Variable-step deferred correction methods based on backward differentiation formulae for ordinary differential equations

• Published in: BIT Vol. 62; no. 4; pp. 1789 - 1822
• Main Authors: Bourgault, Yves, Garon, André
• Format: Journal Article
• Language: English
• Published: Dordrecht Springer Netherlands 01.12.2022; Springer Nature B.V
• Subjects: Accuracy; Boundary value problems; Computational Mathematics and Numerical Analysis; Differential equations; Differentiation; Formulas (mathematics); Mathematics; Mathematics and Statistics; Numeric Computing; Ordinary differential equations; Stability; 65L05; Backward differentiation formulae; High-order time-stepping methods; 65L04; Ordinary differential equations; 65L20; 5B05; 65L12; Deferred correction; A-stability
• ISSN: 0006-3835; 1572-9125
• DOI: 10.1007/s10543-022-00931-1

This paper presents a sequence of variable time step deferred correction (DC) methods constructed recursively from the second-order backward differentiation formula (BDF2) applied to the numerical solution of initial value problems for first-order ordinary differential equations (ODE). The sequence of corrections starts with the BDF2 then considered as DC2. We prove that this improvement from a p -order solution (DC p ) results in a p + 1 -order accurate solution (DC p + 1 ). This one-order increment in accuracy holds for the least stringent BDF2 0-stability conditions.

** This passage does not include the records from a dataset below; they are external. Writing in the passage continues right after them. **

(* ===== verification/Invocation.v ===== *)
(** Recognising and verifying an [apply_patch] invocation:
    [apply-patch/src/invocation.rs].  What is shown for approval is what is
    applied, when the hunks touch different files, and only an explicit call is
    ever accepted. *)

From S2P Require Import Prelude PathUris PatchParser PatchParserProps FileUpdate SpliceProps ApplyPatch ApplyPatchProps ApplyPatchSpec.

#[local] Opaque str.

Definition APPLY_PATCH_COMMANDS : list rstr := [str "apply_patch"; str "applypatch"].

Inductive ApplyPatchShell := Unix | PowerShell | Cmd.

(** The payloads of the grammar and UTF-8 errors are kept as texts. *)
Inductive ExtractHeredocError :=
| CommandDidNotStartWithApplyPatch
| FailedToLoadBashGrammar (e : rstr)
| HeredocNotUtf8 (e : rstr)
| FailedToParsePatchIntoAst
| FailedToFindHeredocBody.

Inductive MaybeApplyPatch :=
| Body (args : ApplyPatchArgs)
| ShellParseError (e : ExtractHeredocError)
| PatchParseError (e : ParseError)
| NotApplyPatch.

(** [ApplyPatchFileChange] and [ApplyPatchAction] of [lib.rs] *)
Inductive ApplyPatchFileChange (Uri : Type) :=
| ChAdd (content : rstr)
| ChDelete (content : rstr)
| ChUpdate (unified_diff : rstr) (move_path : option Uri) (new_content : rstr).
Arguments ChAdd {Uri}.
Arguments ChDelete {Uri}.
Arguments ChUpdate {Uri}.

(** ** Shell command lines *)

(** [name.as_str()] is one of *)
Definition one_of (name : rstr) (names : list rstr) : bool := bool_decide (name ∈ names).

If we introduce additional requirements for the ratio of consecutive variable time step sizes, then the order increment is 2, allowing a direct transition from DC p to DC p + 2 . These requirements include the constant time step DC p methods. We also prove that all these DC p methods are A-stable. We briefly discuss two other DC variants to illustrate how a proper transition from DC p to DC p + 1 is critical to maintaining A-stability at all orders. Numerical experiments based on two manufactured (closed-form) solutions confirmed the accuracy orders of the DC p – for DC p , p = 2 , 3 , 4 , 5 – both with constant or alternating time step sizes. We showed that the theoretical conditions required to obtain an increment of orders 1 and 2 are satisfied in practice. Finally, a test case shows that we can estimate the error on the DC p solution with the DC p + 1 solution, and a last test case that our new methods maintain their order of accuracy for a stiff system.